Molecular typing methods for outbreak investigation
To understand outbreaks of disease, it is essential to know whether or not different cases are caused by the same infectious agent.
Many different typing methods are available to do this - whole-genome sequencing can be thought of as an extremely detailed kind of typing. At the simpler end are methods that identify some features of the bacterium without using any DNA sequence information. For example, Gram staining (discussed in week 1) is based on whether a specific dye, crystal violet, sticks to a bacterium, and can be used to classify bacteria into Gram-positive (e.g. S. aureus) and Gram-negative (e.g. E. coli). Serotyping classifies bacteria of the same species based on molecules on the cell surface; the E. coli strains in the outbreak we have just discussed were identified by serotyping. Antibiotic resistance profiling classifies bacteria based on the antibiotics to which they are resistant.
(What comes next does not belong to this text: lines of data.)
(* ===== verification/Excp.v ===== *)
(** * Exceptions (kernel/excp.c)

    The two handlers that trap.s calls.  A handler that returns resumes the
    program with the trap frame it leaves; one that does not ends in [panic] with
    the message it printed into its buffer, which is the result [Halted].  The
    value of the register stval is an argument. *)

From Stdlib Require Import Ascii String.
From S2P Require Import Prelude Config PhysPages PageTable PageTableProofs Threads Strings Process.
Import PhysPages PageTable PageTableProofs Threads Process Str.

Module Excp.

Definition RISCV_SCAUSE_INSTR_ADDR_MISALIGNED : Z := 0.
Definition RISCV_SCAUSE_INSTR_ACCESS_FAULT : Z := 1.
Definition RISCV_SCAUSE_ILLEGAL_INSTR : Z := 2.
Definition RISCV_SCAUSE_BREAKPOINT : Z := 3.
Definition RISCV_SCAUSE_LOAD_ADDR_MISALIGNED : Z := 4.
Definition RISCV_SCAUSE_LOAD_ACCESS_FAULT : Z := 5.
Definition RISCV_SCAUSE_STORE_ADDR_MISALIGNED : Z := 6.
Definition RISCV_SCAUSE_STORE_ACCESS_FAULT : Z := 7.
Definition RISCV_SCAUSE_ECALL_FROM_UMODE : Z := 8.
Definition RISCV_SCAUSE_ECALL_FROM_SMODE : Z := 9.
Definition RISCV_SCAUSE_INSTR_PAGE_FAULT : Z := 12.
Definition RISCV_SCAUSE_LOAD_PAGE_FAULT : Z := 13.
Definition RISCV_SCAUSE_STORE_PAGE_FAULT : Z := 15.

(** The table by cause, NULL where no name is given. *)
Definition excp_names : list (option cstr) :=
  [Some (chars "Misaligned instruction address"); Some (chars "Instruction access fault"); Some (chars "Illegal instruction");
   Some (chars "Breakpoint"); Some (chars "Misaligned load address"); Some (chars "Load access fault");
   Some (chars "Misaligned store address"); Some (chars "Store access fault"); Some (chars "Environment call from U mode");
   Some (chars "Environment call from S mode"); None; None; Some (chars "Instruction page fault");
   Some (chars "Load page fault"); None; Some (chars "Store page fault")].

(** A cause is an [unsigned int]. *)
Definition excp_name (cause : Z) : option cstr :=
  if cause <? Z.of_nat (length excp_names) then getb None excp_names cause else None.

Definition is_page_fault (cause : Z) : bool :=
  ((cause =? RISCV_SCAUSE_LOAD_PAGE_FAULT) || (cause =? RISCV_SCAUSE_STORE_PAGE_FAULT) || (cause =? RISCV_SCAUSE_INSTR_PAGE_FAULT))%bool.
(** The causes whose message gives the address too. *)
Definition has_address (cause : Z) : bool :=
  (is_page_fault cause || (cause =? RISCV_SCAUSE_LOAD_ADDR_MISALIGNED) || (cause =? RISCV_SCAUSE_STORE_ADDR_MISALIGNED) ||
   (cause =? RISCV_SCAUSE_INSTR_ADDR_MISALIGNED) || (cause =? RISCV_SCAUSE_LOAD_ACCESS_FAULT) ||
   (cause =? RISCV_SCAUSE_STORE_ACCESS_FAULT) || (cause =? RISCV_SCAUSE_INSTR_ACCESS_FAULT))%bool.

Section handlers.
Context {St : Type}.
Implicit Types (s : psys St) (tfr : trap_frame).

(** [msgbuf] is uninitialized: its contents are [junk]. *)
Definition format (junk : list Z) (fmt : cstr) (ap : list va) : M (psys St) (list Z) := λ s,
  match snprintf junk (Z.of_nat (length junk)) fmt ap with
  | Some (Ret (_, buf)) => (Ret buf, s)
  | _ => (Panic, s)
  end.

(** Back to the program, waiting inside a system call, or [panic(msgbuf)]. *)
Inductive outcome := Resumed (tfr : trap_frame) (stores : list (Z * list Z)) | Waiting | Halted (msgbuf : list Z).

Definition handle_smode_exception (junk : list Z) (cause stval : Z) tfr : M (psys St) outcome :=
  r ← (if is_page_fault cause then on_mm (handle_umode_page_fault stval) else mret 0);
  if negb (r =? 0) then mret (Resumed tfr [])
  else
    msgbuf ←
      match excp_name cause with
      | Some name =>
          if has_address cause
          then format junk (chars "%s at %p for %p in S mode") [VPtr (Some name); VReg (sepc tfr); VReg stval]
          else format junk (chars "%s at %p in S mode") [VPtr (Some name); VReg (sepc tfr)]
      | None => format junk (chars "Exception %d at %p in S mode") [VReg cause; VReg (sepc tfr)]
      end;
    mret (Halted msgbuf).

Definition handle_umode_exception (run : request → M (psys St) reply) (junk : list Z) (cause stval : Z) tfr : M (psys St) outcome :=
  if cause =? RISCV_SCAUSE_ECALL_FROM_UMODE then
    r ← handle_syscall run tfr;
    mret (match r with Some (tfr, st) => Resumed tfr st | None => Waiting end)
  else
    r ← (if is_page_fault cause then on_mm (handle_umode_page_fault stval) else mret 0);
    if negb (r =? 0) then mret (Resumed tfr [])
    else
      msgbuf ← format junk (chars "Unhandled U-mode exception '%s' (cause=%u) at %p stval=%p")
                 [VPtr (Some (default (chars "?") (excp_name cause))); VReg cause; VReg (sepc tfr); VReg stval];
      mret (Halted msgbuf).

(** ** What the handlers do *)

(** The memory manager as [on_mm] sees it. *)
Definition mm_of s : mm := Mm (words (mem s)) (free_chunk_list (mem s)) (active (kern s)) (main_mtag (mem s)).

(** The buffer holds [out], cut to its size, as a string. *)
Definition holds (buf : list Z) (out : list Z) : Prop :=
  let k := Nat.min (length out) (length buf - 1) in take k buf = take k out ∧ buf !! k = Some 0.

Lemma format_run junk fmt ap out s :
  printed fmt ap = Some out → (0 < length junk)%nat → Z.of_nat (length junk) < 2 ^ 64 →
  ∃ buf, format junk fmt ap s = (Ret buf, s) ∧ length buf = length junk ∧ holds buf out.
Proof.
  intros Hp H0 Hlen. unfold format, snprintf. rewrite (vsnprintf_run junk fmt ap out Hp Hlen). cbv zeta.
  set (k := Nat.min (length out) (length junk - 1)).
  assert (length (take k out ++ [0]) = S k) as Hk by (rewrite length_app, length_take; simpl; lia).
  eexists. split; [reflexivity|]. rewrite (take_ge (take k out ++ [0])) by lia.
  assert (length ((take k out ++ [0]) ++ drop (S k) junk) = length junk) as Hl by (rewrite length_app, length_drop; lia).
  split; [done|]. unfold holds. rewrite Hl. fold k. rewrite <- app_assoc. split.
  - rewrite take_app_le by (rewrite length_take; lia). by rewrite take_take, Nat.min_id.
  - rewrite lookup_app_r by (rewrite length_take; lia). rewrite length_take. by replace (k - _)%nat with 0%nat by lia.
Qed.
There are a variety of DNA-based typing techniques that do not involve whole genome sequencing. These have been used because they have been cheaper and easier than whole genome sequencing.
Variable-number tandem repeat (VNTR) typing
Bacterial genomes contain many repetitive elements. These often consist of fairly short nucleotide repeats (the example below is 53bp long) that can change in number because of errors in DNA replication. VNTR typing takes advantage of this variability. The size of these elements, rather than their sequence, is determined in each strain of the bacterium under investigation. More similar strains will have repeats with more similar lengths.
Example of a VNTR locus in M. tuberculosis (Click image to expand) The number of copies determines the fragment length, which can be distinguished by observing the banding pattern using gel electrophoresis.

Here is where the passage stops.